[Saved entries]
____

(** A store through an owned pointer. *)
Record stored (b : Z) (n : nat) (va v : Z) (s s' : kstate) : Prop := Stored {
  st_budget : budget b s';
  st_value : vload n s' va = v mod 256 ^ Z.of_nat n;
  st_keeps : keeps (range va (Z.of_nat n)) s s';
  st_stable : ∀ x, stable s' x ↔ stable s x;
  st_only : only_mem s s'
}.

(** One byte, as a step that keeps the rest. *)
Lemma store8_owned b s va v :
  budget b s → 0 ≤ b → owned s va →
  ∃ s', store8 va v s = Done () s' ∧ budget b s' ∧ vbyte s' va = u8 v ∧
    keeps (λ x, x = va) s s' ∧ (∀ x, stable s' x ↔ stable s x) ∧ only_mem s s'.
Proof.
  intros Hb Hb0 Hva.
  destruct (owned_store b s va v Hb Hb0 Hva) as (s' & E & Hb' & V & B & S & O & M & R).
  exists s'. split_and!; try done. destruct (only_mem_fields _ _ M) as (_ & _ & _ & _ & _ & _ & _ & _ & Ev).
  split; auto.
  - intros x. apply S.
  - intros x. apply O.
Qed.

Lemma storev_owned n b s va v :
  budget b s → 0 ≤ b → (∀ x, range va (Z.of_nat n) x → owned s x) →
  ∃ s', storev n va v s = Done () s' ∧ stored b n va v s s'.
Proof.
  revert s va v. induction n as [|n IH]; intros s va v Hb Hb0 H.
  { exists s. split; [done|].
    split; [done|by rewrite Z.mod_1_r|apply keeps_refl|done|done]. }
  assert (owned s va) as Hva by (apply H; unfold range; lia).
  destruct (store8_owned b s va v Hb Hb0 Hva) as (s1 & E1 & Hb1 & V1 & K1 & S1 & M1).
  assert (∀ x, range (va + 1) (Z.of_nat n) x → owned s1 x) as H'.
  { intros x Hx. apply (kp_owned _ _ _ K1), H. unfold range in *. lia. }
  destruct (IH s1 (va + 1) (v / 0x100) Hb1 Hb0 H') as (s2 & E2 & [Hb2 V2 K2 S2 M2]).
  exists s2. split.
  - cbn [storev]. rewrite (bind_done _ _ _ _ _ E1).
    by rewrite (stable_succ s va (budget_0 b s Hb Hb0) (owned_stable s va Hva)).
  - split.
    + done.
    + cbn [vload]. rewrite V2. rewrite (kp_byte _ _ _ K2), V1.
      * rewrite Nat2Z.inj_succ, Z.pow_succ_r, Z.rem_mul_r by lia. done.
      * by apply S1, owned_stable.
      * unfold range. lia.
    + apply (keeps_comp _ _ _ s s1 s2 K1 K2). intros x _. unfold range. lia.
    + intros x. by rewrite S2.
    + by etrans.
Qed.

Lemma stored_exact b n va v s s' : stored b n va v s s' → 0 ≤ v < 256 ^ Z.of_nat n → vload n s' va = v.
Proof. intros H Hv. rewrite (st_value _ _ _ _ _ _ H). by apply Z.mod_small. Qed.

Lemma wp_storev n b s va v (Q : () → kstate → Prop) :
  budget b s → 0 ≤ b → (∀ x, range va (Z.of_nat n) x → owned s x) →
  (∀ s', stored b n va v s s' → Q () s') → wp (storev n va v) Q s.
Proof.
  intros Hb Hb0 H HQ. destruct (storev_owned n b s va v Hb Hb0 H) as (s' & E & St).
  eapply wp_done; [exact E|by apply HQ].
Qed.

(** Values that are kept. *)
Lemma vload_keeps n P s s' va :
  keeps P s s' → (∀ x, range va (Z.of_nat n) x → stable s x ∧ ¬ P x) →
  vload n s' va = vload n s va.
Proof.
  intros K H. apply vload_ext. intros i Hi. destruct (H (va + i)) as [H1 H2]; [unfold range; lia|].
  by apply (kp_byte _ _ _ K).
Qed.

(** ** Allocation *)

(** What a call that allocates [n] bytes gives its caller. *)
Record fresh (n p : Z) (s s' : kstate) : Prop := Fresh {
  fr_pos : 0 < p ∧ p + n < 2 ^ 64;
  fr_owned : ∀ x, range p n x → owned s' x;
  fr_new : ∀ x, range p n x → ¬ stable s x;
  fr_keeps : keeps nowhere s s';
  fr_log : logLevel s' = logLevel s ∧ console_more s s';
  fr_place : p = free_list s + 16 ∧ free_list s' = p + n;
  fr_header : (∀ x, range (p - 16) 16 x → stable s' x ∧ ¬ stable s x) ∧ vload 8 s' (p - 16) = n
}.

____

• YOUR GOAL:
Type the data out again, exactly.

• EXERCISE RESPONSE:
(** A store through an owned pointer. *)
Record stored (b : Z) (n : nat) (va v : Z) (s s' : kstate) : Prop := Stored {
  st_budget : budget b s';
  st_value : vload n s' va = v mod 256 ^ Z.of_nat n;
  st_keeps : keeps (range va (Z.of_nat n)) s s';
  st_stable : ∀ x, stable s' x ↔ stable s x;
  st_only : only_mem s s'
}.

(** One byte, as a step that keeps the rest. *)
Lemma store8_owned b s va v :
  budget b s → 0 ≤ b → owned s va →
  ∃ s', store8 va v s = Done () s' ∧ budget b s' ∧ vbyte s' va = u8 v ∧
    keeps (λ x, x = va) s s' ∧ (∀ x, stable s' x ↔ stable s x) ∧ only_mem s s'.
Proof.
  intros Hb Hb0 Hva.
  destruct (owned_store b s va v Hb Hb0 Hva) as (s' & E & Hb' & V & B & S & O & M & R).
  exists s'. split_and!; try done. destruct (only_mem_fields _ _ M) as (_ & _ & _ & _ & _ & _ & _ & _ & Ev).
  split; auto.
  - intros x. apply S.
  - intros x. apply O.
Qed.

Lemma storev_owned n b s va v :
  budget b s → 0 ≤ b → (∀ x, range va (Z.of_nat n) x → owned s x) →
  ∃ s', storev n va v s = Done () s' ∧ stored b n va v s s'.
Proof.
  revert s va v. induction n as [|n IH]; intros s va v Hb Hb0 H.
  { exists s. split; [done|].
    split; [done|by rewrite Z.mod_1_r|apply keeps_refl|done|done]. }
  assert (owned s va) as Hva by (apply H; unfold range; lia).
  destruct (store8_owned b s va v Hb Hb0 Hva) as (s1 & E1 & Hb1 & V1 & K1 & S1 & M1).
  assert (∀ x, range (va + 1) (Z.of_nat n) x → owned s1 x) as H'.
  { intros x Hx. apply (kp_owned _ _ _ K1), H. unfold range in *. lia. }
  destruct (IH s1 (va + 1) (v / 0x100) Hb1 Hb0 H') as (s2 & E2 & [Hb2 V2 K2 S2 M2]).
  exists s2. split.
  - cbn [storev]. rewrite (bind_done _ _ _ _ _ E1).
    by rewrite (stable_succ s va (budget_0 b s Hb Hb0) (owned_stable s va Hva)).
  - split.
    + done.
    + cbn [vload]. rewrite V2. rewrite (kp_byte _ _ _ K2), V1.
      * rewrite Nat2Z.inj_succ, Z.pow_succ_r, Z.rem_mul_r by lia. done.
      * by apply S1, owned_stable.
      * unfold range. lia.
    + apply (keeps_comp _ _ _ s s1 s2 K1 K2). intros x _. unfold range. lia.
    + intros x. by rewrite S2.
    + by etrans.
Qed.

Lemma stored_exact b n va v s s' : stored b n va v s s' → 0 ≤ v < 256 ^ Z.of_nat n → vload n s' va = v.
Proof. intros H Hv. rewrite (st_value _ _ _ _ _ _ H). by apply Z.mod_small. Qed.

Lemma wp_storev n b s va v (Q : () → kstate → Prop) :
  budget b s → 0 ≤ b → (∀ x, range va (Z.of_nat n) x → owned s x) →
  (∀ s', stored b n va v s s' → Q () s') → wp (storev n va v) Q s.
Proof.
  intros Hb Hb0 H HQ. destruct (storev_owned n b s va v Hb Hb0 H) as (s' & E & St).
  eapply wp_done; [exact E|by apply HQ].
Qed.

(** Values that are kept. *)
Lemma vload_keeps n P s s' va :
  keeps P s s' → (∀ x, range va (Z.of_nat n) x → stable s x ∧ ¬ P x) →
  vload n s' va = vload n s va.
Proof.
  intros K H. apply vload_ext. intros i Hi. destruct (H (va + i)) as [H1 H2]; [unfold range; lia|].
  by apply (kp_byte _ _ _ K).
Qed.

(** ** Allocation *)

(** What a call that allocates [n] bytes gives its caller. *)
Record fresh (n p : Z) (s s' : kstate) : Prop := Fresh {
  fr_pos : 0 < p ∧ p + n < 2 ^ 64;
  fr_owned : ∀ x, range p n x → owned s' x;
  fr_new : ∀ x, range p n x → ¬ stable s x;
  fr_keeps : keeps nowhere s s';
  fr_log : logLevel s' = logLevel s ∧ console_more s s';
  fr_place : p = free_list s + 16 ∧ free_list s' = p + n;
  fr_header : (∀ x, range (p - 16) 16 x → stable s' x ∧ ¬ stable s x) ∧ vload 8 s' (p - 16) = n
}.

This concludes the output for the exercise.